# HOW TO COMPLETE THIS TASK:
Needed from the data below: every line from the one with "- exists (fun" up to and including the one with "intros [?|(? & ? & ?)]; congruence.", repeated exactly and with nothing else.

# SOURCE MATERIAL:
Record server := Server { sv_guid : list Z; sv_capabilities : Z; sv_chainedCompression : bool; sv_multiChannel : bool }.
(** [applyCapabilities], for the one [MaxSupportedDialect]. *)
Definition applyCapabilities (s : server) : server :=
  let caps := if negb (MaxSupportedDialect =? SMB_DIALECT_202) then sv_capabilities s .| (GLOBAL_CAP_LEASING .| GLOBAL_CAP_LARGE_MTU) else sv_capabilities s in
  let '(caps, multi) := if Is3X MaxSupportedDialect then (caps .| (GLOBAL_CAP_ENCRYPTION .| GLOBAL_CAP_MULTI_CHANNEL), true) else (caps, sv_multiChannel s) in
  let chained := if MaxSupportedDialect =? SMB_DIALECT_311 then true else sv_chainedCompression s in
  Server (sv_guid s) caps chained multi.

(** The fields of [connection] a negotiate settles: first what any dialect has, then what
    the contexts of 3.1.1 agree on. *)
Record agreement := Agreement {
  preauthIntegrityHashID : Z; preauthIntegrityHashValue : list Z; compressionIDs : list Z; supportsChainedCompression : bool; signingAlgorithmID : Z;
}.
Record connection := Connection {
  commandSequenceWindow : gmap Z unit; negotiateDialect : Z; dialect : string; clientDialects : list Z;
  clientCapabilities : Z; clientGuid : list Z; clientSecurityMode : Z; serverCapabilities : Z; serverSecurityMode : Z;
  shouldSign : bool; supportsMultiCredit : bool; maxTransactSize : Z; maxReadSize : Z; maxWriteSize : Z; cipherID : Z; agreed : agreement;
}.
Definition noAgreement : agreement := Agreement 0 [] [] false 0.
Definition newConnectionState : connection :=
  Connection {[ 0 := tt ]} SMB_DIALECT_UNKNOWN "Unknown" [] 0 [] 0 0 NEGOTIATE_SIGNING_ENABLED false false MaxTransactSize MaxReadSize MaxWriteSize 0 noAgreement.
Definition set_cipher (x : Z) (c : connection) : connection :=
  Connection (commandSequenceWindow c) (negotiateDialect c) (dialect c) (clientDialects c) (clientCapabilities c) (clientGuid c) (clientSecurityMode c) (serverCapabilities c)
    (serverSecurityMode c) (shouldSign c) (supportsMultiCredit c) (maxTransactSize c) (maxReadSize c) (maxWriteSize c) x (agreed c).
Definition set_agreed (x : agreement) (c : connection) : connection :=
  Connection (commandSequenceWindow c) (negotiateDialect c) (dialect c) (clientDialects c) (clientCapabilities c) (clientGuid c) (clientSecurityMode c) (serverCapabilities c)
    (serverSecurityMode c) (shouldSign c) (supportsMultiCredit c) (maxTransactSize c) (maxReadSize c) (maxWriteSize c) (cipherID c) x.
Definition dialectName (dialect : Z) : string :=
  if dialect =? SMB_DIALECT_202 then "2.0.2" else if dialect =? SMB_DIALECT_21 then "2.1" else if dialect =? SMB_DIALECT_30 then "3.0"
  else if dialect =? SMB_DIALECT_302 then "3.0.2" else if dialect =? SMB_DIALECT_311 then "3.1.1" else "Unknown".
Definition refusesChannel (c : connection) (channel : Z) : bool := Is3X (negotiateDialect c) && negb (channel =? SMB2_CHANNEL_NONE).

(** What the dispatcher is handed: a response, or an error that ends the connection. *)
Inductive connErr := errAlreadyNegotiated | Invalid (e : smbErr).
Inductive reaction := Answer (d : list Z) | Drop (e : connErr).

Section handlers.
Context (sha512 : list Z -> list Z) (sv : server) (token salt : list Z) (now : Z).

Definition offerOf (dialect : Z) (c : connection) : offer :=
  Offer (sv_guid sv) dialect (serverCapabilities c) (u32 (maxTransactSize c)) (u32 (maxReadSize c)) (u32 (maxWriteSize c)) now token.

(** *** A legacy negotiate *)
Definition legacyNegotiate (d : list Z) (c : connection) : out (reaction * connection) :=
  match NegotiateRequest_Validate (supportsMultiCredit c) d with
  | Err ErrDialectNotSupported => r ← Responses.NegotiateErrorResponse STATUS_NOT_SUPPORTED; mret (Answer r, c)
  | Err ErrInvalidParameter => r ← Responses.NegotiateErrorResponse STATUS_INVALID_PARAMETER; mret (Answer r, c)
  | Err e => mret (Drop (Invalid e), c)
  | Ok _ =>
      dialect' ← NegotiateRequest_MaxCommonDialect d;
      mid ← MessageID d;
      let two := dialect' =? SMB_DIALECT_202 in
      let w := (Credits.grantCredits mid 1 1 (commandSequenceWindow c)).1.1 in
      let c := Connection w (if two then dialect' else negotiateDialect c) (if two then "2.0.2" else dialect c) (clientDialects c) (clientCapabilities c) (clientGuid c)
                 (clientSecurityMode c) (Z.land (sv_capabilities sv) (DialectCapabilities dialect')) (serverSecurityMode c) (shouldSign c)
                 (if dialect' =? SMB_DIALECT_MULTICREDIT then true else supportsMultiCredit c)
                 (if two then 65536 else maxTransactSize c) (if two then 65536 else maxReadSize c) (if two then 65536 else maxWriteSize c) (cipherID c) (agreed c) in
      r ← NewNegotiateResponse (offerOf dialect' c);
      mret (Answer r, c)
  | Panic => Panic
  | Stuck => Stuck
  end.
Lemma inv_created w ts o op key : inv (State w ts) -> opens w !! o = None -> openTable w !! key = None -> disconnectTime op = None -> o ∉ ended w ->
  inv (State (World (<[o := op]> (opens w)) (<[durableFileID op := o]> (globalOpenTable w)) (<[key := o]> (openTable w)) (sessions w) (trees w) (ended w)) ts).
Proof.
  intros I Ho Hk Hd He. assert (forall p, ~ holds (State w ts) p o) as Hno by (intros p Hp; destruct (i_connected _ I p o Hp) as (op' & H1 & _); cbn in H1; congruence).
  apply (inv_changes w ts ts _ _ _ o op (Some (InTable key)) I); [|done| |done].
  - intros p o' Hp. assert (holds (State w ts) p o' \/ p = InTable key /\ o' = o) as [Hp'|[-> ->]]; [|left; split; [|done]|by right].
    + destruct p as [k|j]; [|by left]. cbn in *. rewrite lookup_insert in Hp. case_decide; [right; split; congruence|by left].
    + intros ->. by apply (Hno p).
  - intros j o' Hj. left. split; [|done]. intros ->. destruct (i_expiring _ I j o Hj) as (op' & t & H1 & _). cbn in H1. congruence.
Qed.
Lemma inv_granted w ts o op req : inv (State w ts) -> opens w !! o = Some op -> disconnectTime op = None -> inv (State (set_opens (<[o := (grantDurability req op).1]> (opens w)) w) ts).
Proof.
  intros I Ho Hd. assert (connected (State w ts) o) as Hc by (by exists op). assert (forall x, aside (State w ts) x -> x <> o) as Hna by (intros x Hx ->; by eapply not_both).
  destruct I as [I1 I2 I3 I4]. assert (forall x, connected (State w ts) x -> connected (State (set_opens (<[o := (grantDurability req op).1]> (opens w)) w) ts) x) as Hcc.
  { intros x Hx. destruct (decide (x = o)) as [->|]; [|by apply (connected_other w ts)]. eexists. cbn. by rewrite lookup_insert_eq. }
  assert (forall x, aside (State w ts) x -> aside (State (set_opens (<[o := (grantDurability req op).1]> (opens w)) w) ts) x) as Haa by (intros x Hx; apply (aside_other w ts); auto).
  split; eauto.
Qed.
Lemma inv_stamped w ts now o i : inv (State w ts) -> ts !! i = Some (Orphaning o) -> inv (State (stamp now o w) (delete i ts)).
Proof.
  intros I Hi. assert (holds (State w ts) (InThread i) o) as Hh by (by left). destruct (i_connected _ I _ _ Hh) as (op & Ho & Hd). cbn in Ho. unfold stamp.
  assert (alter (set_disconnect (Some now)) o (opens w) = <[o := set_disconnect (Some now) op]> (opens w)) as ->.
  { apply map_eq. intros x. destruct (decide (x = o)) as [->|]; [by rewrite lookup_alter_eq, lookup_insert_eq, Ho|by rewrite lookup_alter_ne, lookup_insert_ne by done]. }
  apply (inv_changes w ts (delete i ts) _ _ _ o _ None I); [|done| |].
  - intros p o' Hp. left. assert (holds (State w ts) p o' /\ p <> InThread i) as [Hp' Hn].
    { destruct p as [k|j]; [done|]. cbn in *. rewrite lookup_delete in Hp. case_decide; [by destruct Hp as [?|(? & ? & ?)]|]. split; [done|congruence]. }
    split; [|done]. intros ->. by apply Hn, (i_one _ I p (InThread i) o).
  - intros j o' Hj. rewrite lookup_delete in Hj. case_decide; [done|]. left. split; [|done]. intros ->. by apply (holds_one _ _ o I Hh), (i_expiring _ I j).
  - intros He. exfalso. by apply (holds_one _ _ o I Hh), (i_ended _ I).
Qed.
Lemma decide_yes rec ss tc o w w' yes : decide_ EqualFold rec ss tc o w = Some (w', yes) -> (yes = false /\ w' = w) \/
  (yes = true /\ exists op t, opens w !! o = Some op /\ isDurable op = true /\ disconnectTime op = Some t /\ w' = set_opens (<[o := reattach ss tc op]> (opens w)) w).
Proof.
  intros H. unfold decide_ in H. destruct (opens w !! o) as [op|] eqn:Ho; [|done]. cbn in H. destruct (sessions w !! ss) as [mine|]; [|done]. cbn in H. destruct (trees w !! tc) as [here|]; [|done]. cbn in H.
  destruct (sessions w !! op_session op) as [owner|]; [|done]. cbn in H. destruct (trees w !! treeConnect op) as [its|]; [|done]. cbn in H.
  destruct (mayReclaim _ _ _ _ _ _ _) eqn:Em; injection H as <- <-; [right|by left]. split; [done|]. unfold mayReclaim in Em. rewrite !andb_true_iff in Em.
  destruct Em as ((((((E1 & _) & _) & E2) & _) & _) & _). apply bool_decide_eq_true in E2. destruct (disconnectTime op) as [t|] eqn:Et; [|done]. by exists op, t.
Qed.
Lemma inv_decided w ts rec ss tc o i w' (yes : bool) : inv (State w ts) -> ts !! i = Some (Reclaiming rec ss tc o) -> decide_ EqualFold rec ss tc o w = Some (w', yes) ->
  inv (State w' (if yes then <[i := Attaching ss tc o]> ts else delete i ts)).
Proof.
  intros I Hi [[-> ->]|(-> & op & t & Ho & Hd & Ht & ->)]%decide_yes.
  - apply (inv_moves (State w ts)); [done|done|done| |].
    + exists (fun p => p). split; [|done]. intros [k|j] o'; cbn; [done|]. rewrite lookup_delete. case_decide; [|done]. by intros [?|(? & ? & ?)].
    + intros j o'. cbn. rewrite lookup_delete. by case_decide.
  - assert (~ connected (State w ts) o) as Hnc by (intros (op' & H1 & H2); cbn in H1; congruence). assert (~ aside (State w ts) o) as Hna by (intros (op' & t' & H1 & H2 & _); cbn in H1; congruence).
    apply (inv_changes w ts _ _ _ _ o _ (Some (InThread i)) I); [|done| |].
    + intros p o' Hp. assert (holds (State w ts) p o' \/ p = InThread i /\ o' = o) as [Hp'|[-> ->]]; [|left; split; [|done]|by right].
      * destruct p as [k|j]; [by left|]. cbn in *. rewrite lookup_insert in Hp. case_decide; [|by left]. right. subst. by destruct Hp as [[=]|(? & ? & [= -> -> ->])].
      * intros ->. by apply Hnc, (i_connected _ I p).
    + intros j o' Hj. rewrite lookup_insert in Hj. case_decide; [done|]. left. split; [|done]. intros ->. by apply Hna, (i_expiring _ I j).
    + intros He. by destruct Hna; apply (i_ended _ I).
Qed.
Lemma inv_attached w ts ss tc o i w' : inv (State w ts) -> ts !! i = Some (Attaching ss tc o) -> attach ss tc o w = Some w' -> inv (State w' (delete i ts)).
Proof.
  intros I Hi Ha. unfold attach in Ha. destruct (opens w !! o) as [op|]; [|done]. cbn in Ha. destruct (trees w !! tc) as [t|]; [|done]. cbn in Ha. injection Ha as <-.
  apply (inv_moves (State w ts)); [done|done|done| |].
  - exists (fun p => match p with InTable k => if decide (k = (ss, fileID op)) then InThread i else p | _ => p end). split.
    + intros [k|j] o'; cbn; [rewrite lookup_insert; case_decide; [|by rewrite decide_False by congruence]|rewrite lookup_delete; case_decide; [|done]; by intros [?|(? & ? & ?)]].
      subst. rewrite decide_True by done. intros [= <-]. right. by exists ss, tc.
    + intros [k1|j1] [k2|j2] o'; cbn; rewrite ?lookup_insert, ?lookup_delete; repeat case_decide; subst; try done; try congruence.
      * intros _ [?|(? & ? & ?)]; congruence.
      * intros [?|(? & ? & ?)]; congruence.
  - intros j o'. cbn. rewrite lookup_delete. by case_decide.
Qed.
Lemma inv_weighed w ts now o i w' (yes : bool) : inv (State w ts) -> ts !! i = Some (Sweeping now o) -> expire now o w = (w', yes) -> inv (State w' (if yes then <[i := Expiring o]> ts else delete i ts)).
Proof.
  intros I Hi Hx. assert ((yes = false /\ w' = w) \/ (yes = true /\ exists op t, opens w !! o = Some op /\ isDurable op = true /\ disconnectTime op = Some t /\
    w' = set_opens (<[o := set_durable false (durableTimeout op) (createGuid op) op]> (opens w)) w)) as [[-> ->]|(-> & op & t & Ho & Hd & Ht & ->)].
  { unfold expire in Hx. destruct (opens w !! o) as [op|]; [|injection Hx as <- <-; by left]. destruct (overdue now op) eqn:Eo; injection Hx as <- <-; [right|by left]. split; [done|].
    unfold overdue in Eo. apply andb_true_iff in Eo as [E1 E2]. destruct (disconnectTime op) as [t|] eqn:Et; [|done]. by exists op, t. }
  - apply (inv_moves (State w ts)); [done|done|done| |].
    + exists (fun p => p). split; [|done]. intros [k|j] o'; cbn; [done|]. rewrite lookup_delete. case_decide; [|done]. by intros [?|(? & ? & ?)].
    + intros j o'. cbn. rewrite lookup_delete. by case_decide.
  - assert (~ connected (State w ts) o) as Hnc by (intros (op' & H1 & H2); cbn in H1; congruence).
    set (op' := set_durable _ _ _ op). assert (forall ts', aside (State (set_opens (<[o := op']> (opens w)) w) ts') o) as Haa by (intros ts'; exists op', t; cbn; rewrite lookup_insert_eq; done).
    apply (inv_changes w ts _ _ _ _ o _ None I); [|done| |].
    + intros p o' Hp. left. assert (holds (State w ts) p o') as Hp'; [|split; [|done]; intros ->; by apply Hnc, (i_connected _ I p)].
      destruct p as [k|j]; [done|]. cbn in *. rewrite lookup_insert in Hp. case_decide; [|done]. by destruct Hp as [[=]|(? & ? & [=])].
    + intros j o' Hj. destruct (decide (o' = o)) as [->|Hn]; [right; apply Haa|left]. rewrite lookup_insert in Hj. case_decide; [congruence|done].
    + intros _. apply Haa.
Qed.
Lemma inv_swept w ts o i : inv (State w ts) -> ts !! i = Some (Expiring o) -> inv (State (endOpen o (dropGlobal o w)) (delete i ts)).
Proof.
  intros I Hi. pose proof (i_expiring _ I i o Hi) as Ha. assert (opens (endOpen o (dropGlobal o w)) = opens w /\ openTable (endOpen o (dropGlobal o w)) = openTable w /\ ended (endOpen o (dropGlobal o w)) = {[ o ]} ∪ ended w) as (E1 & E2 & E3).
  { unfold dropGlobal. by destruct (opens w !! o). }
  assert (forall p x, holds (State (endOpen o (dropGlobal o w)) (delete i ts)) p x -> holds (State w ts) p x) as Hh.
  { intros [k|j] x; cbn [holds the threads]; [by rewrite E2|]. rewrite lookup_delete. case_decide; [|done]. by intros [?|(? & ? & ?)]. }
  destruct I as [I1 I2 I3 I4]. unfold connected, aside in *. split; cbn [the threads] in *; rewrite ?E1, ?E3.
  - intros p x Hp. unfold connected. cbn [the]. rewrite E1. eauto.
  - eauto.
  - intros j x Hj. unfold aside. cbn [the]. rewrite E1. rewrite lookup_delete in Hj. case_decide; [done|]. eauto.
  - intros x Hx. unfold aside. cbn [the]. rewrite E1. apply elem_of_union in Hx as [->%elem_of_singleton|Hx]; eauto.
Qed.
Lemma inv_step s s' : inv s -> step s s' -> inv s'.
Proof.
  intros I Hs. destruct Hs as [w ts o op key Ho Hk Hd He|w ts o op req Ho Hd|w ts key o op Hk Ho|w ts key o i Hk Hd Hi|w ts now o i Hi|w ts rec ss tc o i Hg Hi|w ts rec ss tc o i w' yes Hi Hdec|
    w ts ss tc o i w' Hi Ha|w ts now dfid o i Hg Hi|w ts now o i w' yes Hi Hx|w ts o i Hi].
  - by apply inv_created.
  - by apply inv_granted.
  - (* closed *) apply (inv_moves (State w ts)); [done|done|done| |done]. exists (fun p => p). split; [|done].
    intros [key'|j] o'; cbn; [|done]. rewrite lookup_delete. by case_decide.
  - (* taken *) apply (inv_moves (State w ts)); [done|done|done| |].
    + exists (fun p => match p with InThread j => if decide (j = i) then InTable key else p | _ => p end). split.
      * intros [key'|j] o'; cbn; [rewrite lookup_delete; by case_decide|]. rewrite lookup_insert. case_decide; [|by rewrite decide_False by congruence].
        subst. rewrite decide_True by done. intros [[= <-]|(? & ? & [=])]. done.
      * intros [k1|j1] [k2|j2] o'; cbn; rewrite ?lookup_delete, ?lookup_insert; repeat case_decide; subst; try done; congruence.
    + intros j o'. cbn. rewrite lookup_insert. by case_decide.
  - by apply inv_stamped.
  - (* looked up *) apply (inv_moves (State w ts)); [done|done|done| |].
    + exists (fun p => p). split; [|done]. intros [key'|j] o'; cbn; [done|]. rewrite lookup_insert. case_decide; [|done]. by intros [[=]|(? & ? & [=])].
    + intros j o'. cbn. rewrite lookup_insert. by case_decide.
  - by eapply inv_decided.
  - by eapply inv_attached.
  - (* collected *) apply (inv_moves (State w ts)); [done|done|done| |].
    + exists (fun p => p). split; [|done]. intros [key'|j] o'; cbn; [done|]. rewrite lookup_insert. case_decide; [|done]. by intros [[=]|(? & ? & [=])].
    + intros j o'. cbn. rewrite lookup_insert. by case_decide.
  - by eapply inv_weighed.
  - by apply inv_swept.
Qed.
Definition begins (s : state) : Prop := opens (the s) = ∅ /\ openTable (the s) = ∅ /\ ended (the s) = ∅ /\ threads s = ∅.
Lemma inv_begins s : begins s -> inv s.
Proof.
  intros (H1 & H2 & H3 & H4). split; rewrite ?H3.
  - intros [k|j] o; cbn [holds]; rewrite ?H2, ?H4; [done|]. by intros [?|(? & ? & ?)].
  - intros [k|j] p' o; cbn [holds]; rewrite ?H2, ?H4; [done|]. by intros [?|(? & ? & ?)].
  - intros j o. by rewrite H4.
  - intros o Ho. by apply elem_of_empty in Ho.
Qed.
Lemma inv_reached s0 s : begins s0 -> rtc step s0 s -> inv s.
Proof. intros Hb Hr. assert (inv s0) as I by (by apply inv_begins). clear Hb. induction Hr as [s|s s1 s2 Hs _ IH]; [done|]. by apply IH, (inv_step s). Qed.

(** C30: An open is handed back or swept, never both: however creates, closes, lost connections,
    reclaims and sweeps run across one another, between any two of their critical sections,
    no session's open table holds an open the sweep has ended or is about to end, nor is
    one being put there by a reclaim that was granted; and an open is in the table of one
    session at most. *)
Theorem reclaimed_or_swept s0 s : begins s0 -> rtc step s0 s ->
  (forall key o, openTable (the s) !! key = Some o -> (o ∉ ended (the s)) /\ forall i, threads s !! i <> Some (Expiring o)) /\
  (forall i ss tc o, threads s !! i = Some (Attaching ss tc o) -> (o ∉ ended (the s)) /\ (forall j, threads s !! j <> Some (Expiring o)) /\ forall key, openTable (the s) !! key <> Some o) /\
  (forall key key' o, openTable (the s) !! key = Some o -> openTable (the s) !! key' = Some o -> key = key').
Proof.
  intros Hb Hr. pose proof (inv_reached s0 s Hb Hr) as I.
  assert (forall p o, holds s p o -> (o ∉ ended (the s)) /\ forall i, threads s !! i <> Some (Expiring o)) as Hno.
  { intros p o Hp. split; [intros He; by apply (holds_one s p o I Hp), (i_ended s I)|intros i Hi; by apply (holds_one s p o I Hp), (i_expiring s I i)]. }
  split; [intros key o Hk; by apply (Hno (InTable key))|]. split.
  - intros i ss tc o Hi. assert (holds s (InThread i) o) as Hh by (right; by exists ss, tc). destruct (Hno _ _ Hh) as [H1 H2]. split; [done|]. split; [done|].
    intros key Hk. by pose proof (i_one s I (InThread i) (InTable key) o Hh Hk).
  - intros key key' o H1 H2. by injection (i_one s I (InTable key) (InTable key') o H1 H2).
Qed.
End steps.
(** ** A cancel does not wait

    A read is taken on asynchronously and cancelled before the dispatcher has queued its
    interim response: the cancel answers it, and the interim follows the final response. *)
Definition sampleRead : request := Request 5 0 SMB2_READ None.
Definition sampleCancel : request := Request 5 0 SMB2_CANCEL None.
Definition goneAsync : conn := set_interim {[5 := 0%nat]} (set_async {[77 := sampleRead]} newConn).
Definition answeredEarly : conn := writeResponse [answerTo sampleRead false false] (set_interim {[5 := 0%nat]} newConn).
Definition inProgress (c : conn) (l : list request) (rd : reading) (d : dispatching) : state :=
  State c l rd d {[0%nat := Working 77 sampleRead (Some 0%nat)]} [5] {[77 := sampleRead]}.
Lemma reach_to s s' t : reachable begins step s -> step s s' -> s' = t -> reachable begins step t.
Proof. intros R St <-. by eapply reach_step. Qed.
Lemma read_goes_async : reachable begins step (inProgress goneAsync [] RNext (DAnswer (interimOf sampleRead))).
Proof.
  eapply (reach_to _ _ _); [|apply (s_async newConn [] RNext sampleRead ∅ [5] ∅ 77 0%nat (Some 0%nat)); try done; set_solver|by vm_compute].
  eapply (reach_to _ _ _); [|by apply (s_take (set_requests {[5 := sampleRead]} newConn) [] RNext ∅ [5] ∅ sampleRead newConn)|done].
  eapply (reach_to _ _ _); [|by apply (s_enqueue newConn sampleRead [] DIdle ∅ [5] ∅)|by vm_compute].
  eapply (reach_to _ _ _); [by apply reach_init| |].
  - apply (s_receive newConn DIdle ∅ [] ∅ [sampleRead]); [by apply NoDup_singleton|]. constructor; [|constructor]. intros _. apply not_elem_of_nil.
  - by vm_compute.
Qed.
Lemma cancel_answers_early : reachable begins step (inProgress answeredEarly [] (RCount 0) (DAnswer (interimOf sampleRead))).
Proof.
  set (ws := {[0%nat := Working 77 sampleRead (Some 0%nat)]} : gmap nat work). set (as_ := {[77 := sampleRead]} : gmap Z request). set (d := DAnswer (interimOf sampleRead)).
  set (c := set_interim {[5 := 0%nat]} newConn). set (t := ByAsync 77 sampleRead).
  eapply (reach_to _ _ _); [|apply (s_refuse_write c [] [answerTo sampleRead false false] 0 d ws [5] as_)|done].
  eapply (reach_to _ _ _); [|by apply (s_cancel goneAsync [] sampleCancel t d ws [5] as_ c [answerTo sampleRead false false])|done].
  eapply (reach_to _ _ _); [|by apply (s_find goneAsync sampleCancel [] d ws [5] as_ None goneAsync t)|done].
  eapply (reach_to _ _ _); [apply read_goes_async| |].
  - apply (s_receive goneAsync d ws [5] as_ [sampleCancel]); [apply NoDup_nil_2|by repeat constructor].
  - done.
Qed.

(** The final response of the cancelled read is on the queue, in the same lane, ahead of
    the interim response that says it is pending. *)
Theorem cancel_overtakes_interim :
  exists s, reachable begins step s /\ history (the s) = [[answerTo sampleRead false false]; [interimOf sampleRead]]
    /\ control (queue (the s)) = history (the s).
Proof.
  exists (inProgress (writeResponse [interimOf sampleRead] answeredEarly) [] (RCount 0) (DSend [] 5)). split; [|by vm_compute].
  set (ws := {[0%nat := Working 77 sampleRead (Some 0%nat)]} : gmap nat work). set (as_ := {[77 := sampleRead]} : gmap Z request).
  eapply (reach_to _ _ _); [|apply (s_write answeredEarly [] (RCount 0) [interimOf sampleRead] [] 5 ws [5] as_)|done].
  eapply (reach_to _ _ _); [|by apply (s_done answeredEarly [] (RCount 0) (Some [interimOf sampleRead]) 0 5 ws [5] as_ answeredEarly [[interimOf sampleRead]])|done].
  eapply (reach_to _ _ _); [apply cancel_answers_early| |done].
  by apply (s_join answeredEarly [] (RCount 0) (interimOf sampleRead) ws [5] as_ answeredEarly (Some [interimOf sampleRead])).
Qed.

# YOUR SOLUTION:
  - exists (fun p => match p with InTable k => if decide (k = (ss, fileID op)) then InThread i else p | _ => p end). split.
    + intros [k|j] o'; cbn; [rewrite lookup_insert; case_decide; [|by rewrite decide_False by congruence]|rewrite lookup_delete; case_decide; [|done]; by intros [?|(? & ? & ?)]].
      subst. rewrite decide_True by done. intros [= <-]. right. by exists ss, tc.
    + intros [k1|j1] [k2|j2] o'; cbn; rewrite ?lookup_insert, ?lookup_delete; repeat case_decide; subst; try done; try congruence.
      * intros _ [?|(? & ? & ?)]; congruence.
      * intros [?|(? & ? & ?)]; congruence.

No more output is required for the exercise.